Intelligent query result caching between DuckDB and Snowflake with TTL and smart refresh
Maintainer(s):
danjsiegel
Installing and Loading
INSTALL ducksync FROM community;
LOAD ducksync;
Example
-- Install and load the extension
INSTALL ducksync FROM community;
LOAD ducksync;
-- Option A: Use an existing DuckLake catalog
ATTACH 'ducklake:postgres:host=localhost dbname=ducklake user=postgres password=secret' AS my_lake (DATA_PATH '/data');
SELECT * FROM ducksync_init('my_lake');
-- Option B: Full setup (attaches DuckLake automatically)
SELECT * FROM ducksync_setup_storage(
'host=localhost port=5432 dbname=ducklake user=postgres password=secret',
'/data/ducksync'
);
-- Register Snowflake source (requires existing DuckDB secret)
SELECT * FROM ducksync_add_source('prod', 'snowflake', 'my_snowflake_secret');
-- Create a cache with 1-hour TTL
SELECT * FROM ducksync_create_cache(
'customers_cache',
'prod',
'SELECT * FROM PROD.PUBLIC.CUSTOMERS',
['PROD.PUBLIC.CUSTOMERS'],
3600
);
-- Query via smart routing (cache hit or passthrough)

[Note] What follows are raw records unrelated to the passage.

Lemma file_received j s dir name tokens :
  target_of plan j = dir ++ [Normal name] → windows_name name → portable dir →
  plain (nodes (pull_fs s)) →
  receive_temp_path (pull_temps s) (target_of plan j) ≠ target_of plan j →
  basis_kept (pull_fs s) j → len (job_entry j) = Z.of_nat (length (job_new j)) →
  Z.of_nat (length (job_new j)) < 2 ^ 64 →
  takes_file (R := R) (p_stop_deadline plan) reopen final (relative_text (wire_path (job_entry j)))
    compression (p_max_alloc plan) (Ok (job_old j), basis_head (job_old j) block_size) (job_new j) tokens →
  trades (W := W) (R := R)
    (receive_file reopen plan final (job_entry j) (Some (basis_head (job_old j) block_size)) compression)
    s tokens
    (λ total s' said, said = [] ∧ total = Z.of_nat (length (job_new j)) ∧
       pull_temps s' = S (pull_temps s) ∧
       arrives (job_entry j) (job_new j) (target_of plan j)
         (receive_temp_path (pull_temps s) (target_of plan j))
         (nodes (pull_fs s)) (nodes (pull_fs s'))).
Proof.
  intros Htarget Hname Hdir Hplain Hne Hbasis Hlen Hnew Htakes.
  destruct (temp_beside dir name (pull_temps s) Hname) as [temp Htemp].
  rewrite <-Htarget in Htemp. rewrite Htemp in Hne |- *.
  assert (Hptarget : portable (target_of plan j)) by (rewrite Htarget; by apply portable_snoc).
  assert (Hptemp : portable (dir ++ [Normal temp])) by (by apply portable_snoc).
  unfold receive_file. fold (target_of plan j).
  set (s1 := Build_Pulling (pull_fs s) (pull_actions s) (pull_readings s) (S (pull_temps s))).
  eapply (trades_locally _ _ _ s1); [unfold fresh_temp_path; rewrite Htemp; done|].
  apply trades_tail, trades_and_remove.
  set (m := nodes (pull_fs s)). set (temp_path := dir ++ [Normal temp]).
  set (m1 := <[temp_path := file_node []]> (with_dirs dir m)).
  eapply (trades_locally _ _ _ (with_fs (set_nodes m1 (pull_fs s)) s1)).
  { apply os_runs. by apply (file_created dir temp [] s1). }
  rewrite <-(app_nil_r tokens). eapply trades_bind.
  - apply (tokens_received j); [done| |done|done]. cbn [pull_fs with_fs set_nodes nodes].
    destruct Hbasis as [Hold|(node & Hn & Ht & Hb)]; [by left|right]. exists node.
    split_and!; [|done..]. change (m1 !! target_of plan j = Some node).
    unfold m1. rewrite lookup_insert_ne by (by intros E; apply Hne).
    rewrite with_dirs_lookup by done. unfold m. by rewrite Hn.
  - intros _ s2 _ (-> & -> & Hfs2 & Htemps2). cbn [pull_fs with_fs pull_temps] in Hfs2, Htemps2.
    set (m2 := <[temp_path := file_node (job_new j)]> (with_dirs dir m1)).
    assert (Hp1 : plain m1) by (apply plain_insert; [by apply plain_with_dirs|done]).
    eapply (trades_locally _ _ _ (with_fs (set_nodes m2 (pull_fs s2)) s2)).
    { apply os_runs. cbn [fill_local_file memory_files].
      rewrite (file_created dir temp) by (rewrite ?Hfs2; done). by rewrite Hfs2. }
    destruct (whole_file_written (job_entry j) dir name temp_path (job_new j)
      (with_fs (set_nodes m2 (pull_fs s2)) s2)) as (s3 & Hrun & Hnodes & Htemps3).
    { by rewrite <-Htarget. } { done. }
    { apply plain_insert; [by apply plain_with_dirs|done]. }
    { apply lookup_insert_eq. } { done. }
    rewrite <-Htarget in Hrun, Hnodes. eapply trades_locally; [exact Hrun|]. apply trades_ret.
    cbn [pull_fs with_fs nodes set_nodes pull_temps] in Hnodes, Htemps3.
    assert (Hstill : nodes (pull_fs s3) !! temp_path = Some (file_node (job_new j))).
    { rewrite Hnodes, lookup_insert_ne, with_dirs_lookup by (done || (intros E; by apply Hne)).
      unfold m2. by rewrite lookup_insert_eq. }
    eexists. split; [by apply (temp_removed dir temp s3 _ Hptemp Hstill)|].
    split_and!; [done|done|cbn; by rewrite Htemps3, Htemps2|].
    cbn [pull_fs with_fs nodes set_nodes]. rewrite Hnodes. fold temp_path.
    rewrite Htarget. apply (arrival (job_entry j) (job_new j) dir name temp m); [done..|].
    intros E. apply Hne. by rewrite Htarget.
Qed.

SELECT * FROM ducksync_refresh('customers_cache');
-- Query via smart routing: cache hit → DuckLake, miss → Snowflake passthrough
SELECT * FROM ducksync_query(
'SELECT * FROM PROD.PUBLIC.CUSTOMERS WHERE region = ''US''',
'prod'
);
-- Or query the DuckLake table directly
SELECT * FROM ducksync.prod.customers_cache;
About ducksync
DuckSync provides intelligent query result caching between DuckDB and Snowflake. It uses DuckLake for storage (PostgreSQL catalog + Parquet files) and features transparent query routing, TTL-based expiration, and smart refresh based on source table metadata.
Core workflow:
- Register a Snowflake source with
ducksync_add_source - Define a cache with
ducksync_create_cache(SQL query + monitor tables + TTL) - Populate with
ducksync_refresh(fetches from Snowflake, stores in DuckLake) - Query with
ducksync_query— automatically routes to cache or Snowflake
Features:
- Smart Query Routing:
ducksync_query()automatically routes to cache or Snowflake - Named Queries: Cache complex queries under friendly names
- TTL Support: Configurable cache expiration with automatic refresh
- Smart Refresh: Only refreshes when source tables have changed (checks
last_altered) - Direct Access: Query cached data as standard DuckLake tables
- AST-Based Rewriting: Safe query transformation that only modifies table references
- Configurable Metadata Schema: Pass an optional
schema_nametoducksync_initorducksync_setup_storagefor multi-tenant environments
Prerequisites:
- PostgreSQL database (for DuckLake catalog)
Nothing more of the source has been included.